Вдруг точно какая-то вспышка осветила площадку. Клаус замер: при луне запрещено было поднимать воду. Еще раз вспыхнуло, но это не было похоже на свет выглянувшей из-за туч луны. И что-то сильно садануло его в бок. Не камень, нет…

Стреляли? Упаси бог, здесь так метко стреляют…

Он не отпустил веревки, веревка сама выскользнула из пальцев. Ему казалось, что он сжимает ее в кулаке, но веревка все скользила между пальцами…





Видно, луна опять ушла за тучи. Веревка больше не скользила. Теперь он держал ее крепко-крепко.

Ох, как темно! Опять наползает туман. Здесь так часты туманы…

Глава девятая

Два почти одновременных выстрела подбросили Штуте. Он выскочил на площадку и остановился. В руках у него был автомат. Он не помнил, когда схватил его, и стоял, держа палец на курке. Выстрелы раздались так близко, что ему казалось, он увидит стрелявших. Справа за брезентом, закрывавшим вход в пещеру, защелкали затворы.

— Клаус! — крикнул Ганс.

В ответ — ни малейшего движения. Камень с веревкой на краю площадки казался выше и больше.

— Клаус! Альфред!

Ответа не было. Кровь, бросившаяся в уши, отхлынула. Ганс опустил руку с автоматом.

В этот раз было два выстрела. Штуте знал, что означает эта размеренная стрельба, да еще с такой близи, почти над их головами.

— Клаус, парнишка! — проговорил он. Ему трудно было что-нибудь предпринять. Страх смерти, знакомый даже самым смелым, мешал ступить вперед. Противник каким-то образом оседлал их укрытие и стрелял оттуда, откуда меньше всего ждали нападения.

Сейчас Гансу было не до затаившейся большой пещеры. Даже раздайся оттуда крик, он не обратил бы внимания. Но за брезентом всех охватило оцепенение. Ужас был вызван не столько выстрелом и гибелью часовых, сколько полным неведением и беспомощностью. Впереди никого, назад дороги нет. Враг, способный на такую пугающую неожиданность, ужасен вдвойне.

В пяти шагах от Штуте лежали двое убитых товарищей, а он не смел сделать к ним ни шагу. Сила, связавшая его по ногам, не была страхом смерти.

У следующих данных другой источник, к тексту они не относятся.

Lemma send_publish_run c x d mid topic payload qos retain dup :
  d_contexts d !! c = Some x -> ctx_out_wf x -> listener_ok d x -> c_bridge x = None ->
  strlen topic < 2 ^ 16 -> 4 + strlen topic + Z.of_nat (length payload) < 2 ^ 28 ->
  wp (_mosquitto_send_publish c mid (Some topic) payload qos retain dup) (fun rc d' =>
    (c_sock x = INVALID_SOCKET /\ rc = MOSQ_ERR_NO_CONN /\ d' = d)
    \/ (c_sock x <> INVALID_SOCKET /\
        let mp := default [] (mount_point d x) in
        (mount_point d x = None \/ strlen mp < strlen topic) /\
        queues c (enc_publish mid (drop (length mp) topic) payload qos retain dup) x
          (count_published payload d) rc d')
    \/ (c_sock x <> INVALID_SOCKET /\ strlen topic <= strlen (default [] (mount_point d x))
        /\ mount_point d x <> None /\ rc = MOSQ_ERR_SUCCESS /\ d' = d)) d.
Proof.
  intros Hx Hwf Hl Hb Ht Hsz. unfold _mosquitto_send_publish. wp_step. exists topic. split; [done|].
  wp_step. wp_ptr. destruct (c_sock x =? INVALID_SOCKET) eqn:Es; wp_step; [left; split; [lia|done]|].
  apply wp_get_listener; [done|]. intros l Hmp _ _. rewrite Hmp.
  assert (forall t, (length t <= length topic)%nat ->
    wp (target ← unwrap (match c_bridge x with
         | Some b => if b_topic_remapping b then bridge_remap (b_topics b) t None else Some (inr t)
         | None => Some (inr t) end);
        match target with
        | inl rc => mret rc
        | inr topic => modify (fun d => d <| d_pub_bytes_sent ::= (fun n => u64 (n + Z.of_nat (length payload))) |>);;
                       _mosquitto_send_real_publish c mid topic payload qos retain dup
        end)
      (queues c (enc_publish mid t payload qos retain dup) x (count_published payload d)) d) as Hsend.
  { intros t Hlen. rewrite Hb. wp_step. exists (inr t). split; [done|]. wp_step.
    fold (count_published payload d). unfold strlen in *.
    apply send_real_publish_sends; [unfold strlen; lia|unfold strlen; lia|exact Hx|done]. }
  destruct (mount_point d x) as [mp|]; cbn [default].
  - destruct (strlen mp <? strlen topic) eqn:El.
    + eapply wp_mono; [apply Hsend; rewrite length_drop; lia|cbv beta]. intros rc d' Hq. right; left.
      split; [lia|]. split; [right; cbn; lia|done].
    + wp_step. right; right. split; [lia|]. split; [cbn; lia|]. done.
  - eapply wp_mono; [apply Hsend; done|cbv beta]. intros rc d' Hq. right; left.
    split; [lia|]. split; [by left|]. done.
Qed.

Все затихло. Эта тишина была страшнее пальбы, потому что при выстреле видишь опасность: когда же опасность где-то близко, но неизвестно где, пули ждешь отовсюду. Человеком движет надежда. Смотреть смерти в глаза, смотреть без надежды на спасение, невозможно.

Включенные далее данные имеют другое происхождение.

(** * Inserting *)

(** [context->last_msg->next = msg]: what followed [last_msg] is lost; [last_msg]
    must be on the list. *)
Fixpoint append_after (a : addr) (m : mosquitto_client_msg) (l : list mosquitto_client_msg)
    : option (list mosquitto_client_msg) :=
  match l with
  | [] => None
  | y :: l => if decide (m_addr y = a) then Some [y; m] else cons y <$> append_after a m l
  end.

Definition append_msg (m : mosquitto_client_msg) (x : mosquitto) : option mosquitto :=
  l ← match c_last_msg x with
      | Some a => append_after a m (c_msgs x)
      | None => Some [m]
      end;
  Some (x <| c_msgs := l |> <| c_last_msg := Some (m_addr m) |>
          <| c_msg_count ::= Z.succ |>
          <| c_msg_count12 ::= (fun n => if 0 <? m_qos m then n + 1 else n) |>).

(** What the checks of [mqtt3_db_message_insert] decide: leave with a result, leave
    because the queue is full, or put the message on the list in a state. *)
Inductive insert_verdict :=
| ins_return (rc : Z)
| ins_dropped
| ins_append (state : mosquitto_msg_state) (rc : Z).

Definition already_sent (d : mosquitto_db) (dir : mosquitto_msg_direction)
    (retain : bool) (st : mosquitto_msg_store) (id : str) : bool :=
  negb (cf_allow_duplicate_messages (d_config d)) && bool_decide (dir = mosq_md_out)
  && negb retain && bool_decide (id ∈ s_dest_ids st).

До Штуте донесся шепот на непонятном языке, и он вспомнил о пленницах. Оглянулся. Это движение словно вернуло ему решимость, и он подумал, что струсил, когда убили его друга — Клауса. Вернее, не друга, а сына…

Первое, что сделал Ганс, — сорвал брезент, закрывавший вход в большую пещеру, и присоединил к себе тех, кто в оцепенении стоял за брезентом; показал им то, что видел сам.

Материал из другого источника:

(* ===== verification/Security.v ===== *)
(** Access control and passwords: src/security_default.c and the dispatch to an
    authentication plugin of src/security.c.  Files are their contents; the
    digest and the base64 decoder are OpenSSL's and so parameters ([Crypto]). *)

From S2P Require Export Types Topic.
#[local] Open Scope Z_scope.

(** * Reading text files *)

Definition LF : byte := "010"%char.
Definition CR : byte := "013"%char.
Definition SPACE : byte := " "%char.
Definition is_eol (b : byte) : bool := bool_decide (b = LF) || bool_decide (b = CR).

(** One [fgets(buf, n + 1, f)]: up to [n] characters, up to and including a
    newline; with it the rest of the file. *)
Fixpoint fgets (n : nat) (contents : list byte) : list byte * list byte :=
  match n, contents with
  | O, _ | _, [] => ([], contents)
  | S n, b :: rest =>
    if decide (b = LF) then ([b], rest)
    else let '(line, rest) := fgets n rest in (b :: line, rest)
  end.

(** All of them, each seen as a C string; a file of [k] bytes has at most [k] lines. *)
Fixpoint fgets_all (fuel n : nat) (contents : list byte) : list str :=
  match fuel, contents with
  | O, _ | _, [] => []
  | S fuel, _ => let '(line, rest) := fgets n contents in cstr line :: fgets_all fuel n rest
  end.

Definition file_lines (n : nat) (contents : list byte) : list str :=
  fgets_all (length contents) n contents.

(** [strtok_r]: the next token and what is left; a token ends at one of [delim]. *)
Fixpoint skip_delim (delim : list byte) (s : str) : str :=
  match s with
  | c :: s' => if decide (c ∈ delim) then skip_delim delim s' else s
  | [] => []
  end.

Fixpoint span_token (delim : list byte) (s : str) : str * str :=
  match s with
  | [] => ([], [])
  | c :: s => if decide (c ∈ delim) then ([], s) else
              let '(t, r) := span_token delim s in (c :: t, r)
  end.

Definition strtok (delim : list byte) (s : str) : option (str * str) :=
  match skip_delim delim s with
  | [] => None
  | s => Some (span_token delim s)
  end.

(** [while(len > 0 && s[len-1] is '\n' or '\r') s[len-1] = '\0'] *)
Fixpoint strip_eol (s : str) : str :=
  match s with
  | [] => []
  | c :: s => match strip_eol s with
              | [] => if is_eol c then [] else [c]
              | s' => c :: s'
              end
  end.

(** The same loop without the test for the empty string reads [s[-1]]. *)
Definition strip_eol_unguarded (s : str) : option str :=
  match strip_eol s with [] => None | s => Some s end.

(** ** Reading back what was written *)

(** A complete line of at most [n] characters, as a C string. *)
Definition line_ok (n : nat) (line : list byte) : Prop :=
  exists body, line = body ++ [LF] /\ (LF ∉ body) /\ (NUL ∉ body) /\ (length line <= n)%nat.

Lemma fgets_line n line rest : line_ok n line -> fgets n (line ++ rest) = (line, rest).
Proof.
  intros (body & -> & Hl & _ & Hn). rewrite length_app in Hn. cbn in Hn. revert n Hn.
  induction body as [|b body IH]; intros n Hn; (destruct n as [|n]; [cbn in Hn; lia|]); cbn [app fgets].
  - by rewrite decide_True.
  - apply not_elem_of_cons in Hl as [Hb Hl]. rewrite decide_False by done. rewrite IH; [done|done|cbn in Hn; lia].
Qed.

Lemma line_ok_cstr n line : line_ok n line -> cstr line = line.
Proof. intros (body & -> & _ & Hn & _). apply cstr_no_nul. rewrite not_elem_of_app, not_elem_of_cons. by split; [|split; [|apply not_elem_of_nil]]. Qed.

Lemma line_ok_length n line : line_ok n line -> (0 < length line)%nat.
Proof. intros (body & -> & _). rewrite length_app. cbn. lia. Qed.

Lemma fgets_all_lines fuel n lines : Forall (line_ok n) lines -> (length lines <= fuel)%nat ->
  fgets_all fuel n (concat lines) = lines.
Proof.
  intros Hl. revert fuel. induction Hl as [|line lines H Hl IH]; intros fuel Hf; [by destruct fuel|].
  destruct fuel as [|fuel]; [cbn in Hf; lia|]. cbn [concat fgets_all].
  pose proof (line_ok_length _ _ H) as H0. destruct (line ++ concat lines) as [|b k] eqn:E; [destruct line; [cbn in H0; lia|done]|].
  rewrite <- E, (fgets_line n) by done. rewrite (line_ok_cstr n) by done. rewrite IH; [done|cbn in Hf; lia].
Qed.

Lemma file_lines_concat n lines : Forall (line_ok n) lines -> file_lines n (concat lines) = lines.
Proof.
  intros Hl. apply fgets_all_lines; [done|]. induction Hl as [|line lines H Hl IH]; [done|].
  pose proof (line_ok_length _ _ H). cbn [concat length]. rewrite length_app. lia.
Qed.

Lemma span_token_app delim t c rest : Forall (fun b => b ∉ delim) t -> c ∈ delim ->
  span_token delim (t ++ c :: rest) = (t, rest).
Proof.
  intros Ht Hc. induction Ht as [|b t Hb Ht IH]; cbn [app span_token]; [by rewrite decide_True|].
  rewrite decide_False by done. by rewrite IH.
Qed.

Lemma span_token_all delim t : Forall (fun b => b ∉ delim) t -> span_token delim t = (t, []).
Proof. induction 1 as [|b t Hb Ht IH]; cbn [span_token]; [done|]. rewrite decide_False by done. by rewrite IH. Qed.

(** The next field, before a delimiter or at the end. *)
Lemma strtok_app delim t c rest : t <> [] -> Forall (fun b => b ∉ delim) t -> c ∈ delim ->
  strtok delim (t ++ c :: rest) = Some (t, rest).
Proof.
  intros Hne Ht Hc. unfold strtok. destruct t as [|b t]; [done|]. cbn [app skip_delim].
  inversion Ht as [|? ? Hb Ht']; subst. rewrite decide_False by done.
  change (b :: t ++ c :: rest) with ((b :: t) ++ c :: rest). by rewrite span_token_app.
Qed.

Lemma strtok_all delim t : t <> [] -> Forall (fun b => b ∉ delim) t -> strtok delim t = Some (t, []).
Proof.
  intros Hne Ht. unfold strtok. destruct t as [|b t]; [done|]. cbn [skip_delim].
  inversion Ht as [|? ? Hb Ht']; subst. rewrite decide_False by done. by rewrite span_token_all.
Qed.

(** A token is not empty, and holds no delimiter. *)
Lemma strtok_nonempty delim s t rest : strtok delim s = Some (t, rest) -> t <> [].
Proof.
  unfold strtok. destruct (skip_delim delim s) as [|c k] eqn:E; [done|]. intros [= H].
  assert (c ∉ delim) as Hc.
  { clear H. revert k E. induction s as [|b s IH]; intros k; cbn [skip_delim]; [done|].
    destruct (decide (b ∈ delim)); [apply IH|by intros [= <- <-]]. }
  cbn [span_token] in H. rewrite decide_False in H by done. by destruct (span_token delim k); simplify_eq.
Qed.

Lemma strip_eol_none s : Forall (fun b => b <> LF /\ b <> CR) s -> strip_eol s = s.
Proof.
  induction 1 as [|b s [H1 H2] Hs IH]; [done|]. cbn [strip_eol]. rewrite IH. destruct s; [|done].
  unfold is_eol. by rewrite !bool_decide_eq_false_2.
Qed.

Lemma strip_eol_line s : Forall (fun b => b <> LF /\ b <> CR) s -> strip_eol (s ++ [LF]) = s.
Proof.
  induction 1 as [|b s [H1 H2] Hs IH]; [done|]. cbn [app strip_eol]. rewrite IH.
  destruct s; [|done]. unfold is_eol. by rewrite !bool_decide_eq_false_2.
Qed.

(** * Access control lists *)

Definition acl_user_is (user : option str) (u : _mosquitto_acl_user) : bool :=
  bool_decide (au_username u = user).

(** The rule goes to the end of the list of the first entry for [user]. *)
Fixpoint add_to_user (user : option str) (acl : _mosquitto_acl) (l : list _mosquitto_acl_user)
    : option (list _mosquitto_acl_user) :=
  match l with
  | [] => None
  | u :: l =>
    if acl_user_is user u then Some (AclUser (au_addr u) (au_username u) (au_acl u ++ [acl]) :: l)
    else cons u <$> add_to_user user acl l
  end.

Definition _add_acl (user : option str) (topic : str) (access : Z) : M Z :=
  d ← get;
  let acl := Acl topic access 0 0 in
  match add_to_user user acl (d_acl_list d) with
  | Some l => modify (fun d => d <| d_acl_list := l |>);; mret MOSQ_ERR_SUCCESS
  | None =>
    a ← malloc;
    modify (fun d => d <| d_acl_list ::= (fun l => l ++ [AclUser a user [acl]]) |>);;
    mret MOSQ_ERR_SUCCESS
  end.

(** [s = strstr(s, "%c")] repeated: how often "%c" occurs. *)
Fixpoint count_marks (c : byte) (s : str) : Z :=
  match s with
  | [] => 0
  | a :: s' =>
    match s' with
    | b :: s'' => if bool_decide (a = "%"%char) && bool_decide (b = c) then 1 + count_marks c s''
                  else count_marks c s'
    | [] => 0
    end
  end.

Definition _add_acl_pattern (topic : str) (access : Z) : M Z :=
  let acl := Acl topic access (count_marks "u"%char topic) (count_marks "c"%char topic) in
  modify (fun d => d <| d_acl_patterns ::= (fun l => l ++ [acl]) |>);;
  mret MOSQ_ERR_SUCCESS.

(** [for(i=0; i<tlen; i++)]: "%c" is replaced by the client id and "%u" by the user
    name, if there is one. *)
Fixpoint substitute (id : str) (username : option str) (topic : str) : str :=
  match topic with
  | [] => []
  | a :: rest =>
    match rest with
    | b :: rest' =>
      if bool_decide (a = "%"%char) && bool_decide (b = "c"%char) then id ++ substitute id username rest'
      else match username with
           | Some u =>
             if bool_decide (a = "%"%char) && bool_decide (b = "u"%char) then u ++ substitute id username rest'
             else a :: substitute id username rest
           | None => a :: substitute id username rest
           end
    | [] => [a]
    end
  end.

(** The size computed for the buffer the substituted pattern is written to. *)
Definition local_acl_len (id : str) (username : option str) (a : _mosquitto_acl) : Z :=
  match username with
  | Some u => strlen (a_topic a) + a_ccount a * (strlen id - 2) + a_ucount a * (strlen u - 2)
  | None => strlen (a_topic a) + a_ccount a * (strlen id - 2)
  end.

(** Does the rule with (substituted) topic [sub] allow the access?  [result] is the
    variable of the caller, which an error of the matcher leaves as it was. *)
Definition acl_rule (sub : str) (access : Z) (a : _mosquitto_acl) (topic : str) (result : option bool)
    : option (bool * option bool) :=
  let result := snd (mosquitto_topic_matches_sub sub topic result) in
  match result with
  | None => None
  | Some r => Some (r && negb (Z.land access (a_access a) =? 0), result)
  end.

(** The loop over the rules of the client's user: [inl] when access is granted. *)
Fixpoint acl_user_loop (l : list _mosquitto_acl) (topic : str) (access : Z) (result : option bool)
    : option (unit + option bool) :=
  match l with
  | [] => Some (inr result)
  | a :: l =>
    if bool_decide (cget topic 0 = DOLLAR) && negb (bool_decide (cget (a_topic a) 0 = DOLLAR))
    then acl_user_loop l topic access result
    else
      match acl_rule (a_topic a) access a topic result with
      | None => None
      | Some (true, _) => Some (inl tt)
      | Some (false, result) => acl_user_loop l topic access result
      end
  end.

(** The loop over the pattern rules. A buffer too small for the pattern faults. *)
Fixpoint acl_pattern_loop (l : list _mosquitto_acl) (id : str) (username : option str) (topic : str)
    (access : Z) (result : option bool) : option (unit + option bool) :=
  match l with
  | [] => Some (inr result)
  | a :: l =>
    if negb (a_ucount a =? 0) && bool_decide (username = None)
    then acl_pattern_loop l id username topic access result
    else
      let local_acl := substitute id username (a_topic a) in
      if negb (strlen local_acl =? local_acl_len id username a) then None else
      match acl_rule local_acl access a topic result with
      | None => None
      | Some (true, _) => Some (inl tt)
      | Some (false, result) => acl_pattern_loop l id username topic access result
      end
  end.

(** [context->acl_list->acl] *)
Definition acl_entry (d : mosquitto_db) (p : option addr) : option (list _mosquitto_acl) :=
  match p with
  | None => Some []
  | Some a => au_acl <$> List.find (fun u => bool_decide (au_addr u = a)) (d_acl_list d)
  end.

Definition mosquitto_acl_check_default (c : addr) (topic : option str) (access : Z) : M Z :=
  x ← get_ctx c;
  d ← get;
  match topic with
  | None => mret MOSQ_ERR_INVAL
  | Some topic =>
    if bool_decide (d_acl_list d = []) && bool_decide (d_acl_patterns d = []) then mret MOSQ_ERR_SUCCESS else
    if bool_decide (c_bridge x <> None) then mret MOSQ_ERR_SUCCESS else
    if bool_decide (c_acl_list x = None) && bool_decide (d_acl_patterns d = []) then mret MOSQ_ERR_ACL_DENIED else
    rules ← unwrap (acl_entry d (c_acl_list x));
    r ← unwrap (acl_user_loop rules topic access None);
    match r with
    | inl _ => mret MOSQ_ERR_SUCCESS
    | inr result =>
      id ← unwrap (c_id x);
      r ← unwrap (acl_pattern_loop (d_acl_patterns d) id (c_username x) topic access result);
      match r with
      | inl _ => mret MOSQ_ERR_SUCCESS
      | inr _ => mret MOSQ_ERR_ACL_DENIED
      end
    end
  end.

Он услышал, как кто-то поправил оружие в одеревеневших руках, кто-то неровно вздохнул… Ганс подался было вперед, но не посмел шагнуть. Собственная трусость возмутила его, и он быстро пошел к краю площадки, где, как ему казалось, лежал Клаус. Луну затянули облака — это он все же успел отметить. Подошел, одним движением подхватил приникшего к камню юношу, даже не почувствовал его веса, сбежал с ним в пещеру, в кромешный мрак. Маленький пятачок, за пределы которого они не смели ступить ни шагу, отпечатался в сознании до того отчетливо, что Ганс посадил Клауса на то самое место, где он сидел перед заступлением и караул.